We used MIBG to evaluate cardiac adrenergic neuron integrity and function in congestive heart failure.

METHODS

Rats were treated with adriamycin (2 mg/kg, s.c.) once a week for 7, 8 and 9 wk. In analyzing cardiac adrenergic neuron function, we assessed alterations of uptake-1, exocytotic release and nonexocytotic metabolic release in relation to progression of heart failure.

RESULTS

LVEF progressively decreased. Cardiac MIBG accumulation (4 hr postinjection) decreased to 53% of control at 7 wk and markedly decreased to 14% of control at 9 wk, accompanied by massive pleural effusions.

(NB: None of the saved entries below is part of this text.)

(** * logit: the duration rolling file and the default file name generator

    A shallow embedding of [DurationRollingFile] (package [files]) and of
    [nextFilename] (package [logit]), with the parts of the Go runtime they
    call ([time], [strconv], [path], [math/rand], [os], [sync]) modelled by
    their documented behaviour. *)

From Stdlib Require Import ZArith String Ascii List DecimalString Lia.
From Stdlib Require Import DecimalPos DecimalZ.
From Stdlib.Strings Require Import Byte.
From stdpp Require Import base option gmap list.

Local Open Scope Z_scope.

(** ** Strings *)

Module strings.

(** [strings.Join]. *)
Fixpoint Join (elems : list string) (sep : string) : string :=
  match elems with
  | [] => EmptyString
  | [e] => e
  | e :: rest => String.append e (String.append sep (Join rest sep))
  end.

(** The fields of [s] between the occurrences of the byte [sep]. *)
Fixpoint fields (sep : ascii) (s : string) : list string :=
  match s with
  | EmptyString => [EmptyString]
  | String c rest =>
      if Ascii.eqb c sep then EmptyString :: fields sep rest
      else match fields sep rest with
           | [] => [String c EmptyString]
           | f :: fs => String c f :: fs
           end
  end.

Fixpoint Repeat (s : string) (count : nat) : string :=
  match count with
  | O => EmptyString
  | S k => String.append s (Repeat s k)
  end.

End strings.

(** ** strconv *)

Module strconv.

(** [strconv.Itoa]: the decimal representation, with a leading minus sign
    for negative numbers. *)
Definition Itoa (i : Z) : string := NilZero.string_of_int (Z.to_int i).

End strconv.

(** ** time *)

Module time.

(** [time.Duration] is an int64 count of nanoseconds. *)
Definition Duration := Z.

Definition Nanosecond : Duration := 1.
Definition Microsecond : Duration := 1000 * Nanosecond.
Definition Millisecond : Duration := 1000 * Microsecond.
Definition Second : Duration := 1000 * Millisecond.
Definition Minute : Duration := 60 * Second.
Definition Hour : Duration := 60 * Minute.

Definition minDuration : Duration := - 2 ^ 63.
Definition maxDuration : Duration := 2 ^ 63 - 1.

(** A [time.Time]: an instant, counted in nanoseconds since
    January 1, year 1, 00:00:00 UTC (the zero [Time]), and the offset in
    seconds east of UTC that its location has at that instant. *)
Record Time := mkTime { instant : Z; zoneOffset : Z }.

Reduction of MIBG accumulation in the lung and spleen, which are adrenergic-rich organs similar to the heart, were less pronounced compared to reduction in the heart. There was no difference in cardiac uptake of 3H-norepinephrine between the control and 8-wk groups. Cardiac uptake of 3H-norepinephrine decreased 91.0% in the control and 90.8% in the 8 wk group by pretreatment of desipramine, indicating no difference in the uptake-1 component.

CONCLUSION

Congestive heart failure due to adriamycin cardiomyopathy progressively accelerates exocytotic release of norepinephrine predominantly from cardiac adrenergic neurons, but neuronal uptake function is not disturbed so long as heart failure is not advanced. In the advanced stage, nonexocytotic metabolic release is induced specifically in cardiac adrenergic neurons due to energy depletion and norepinephrine release markedly increases.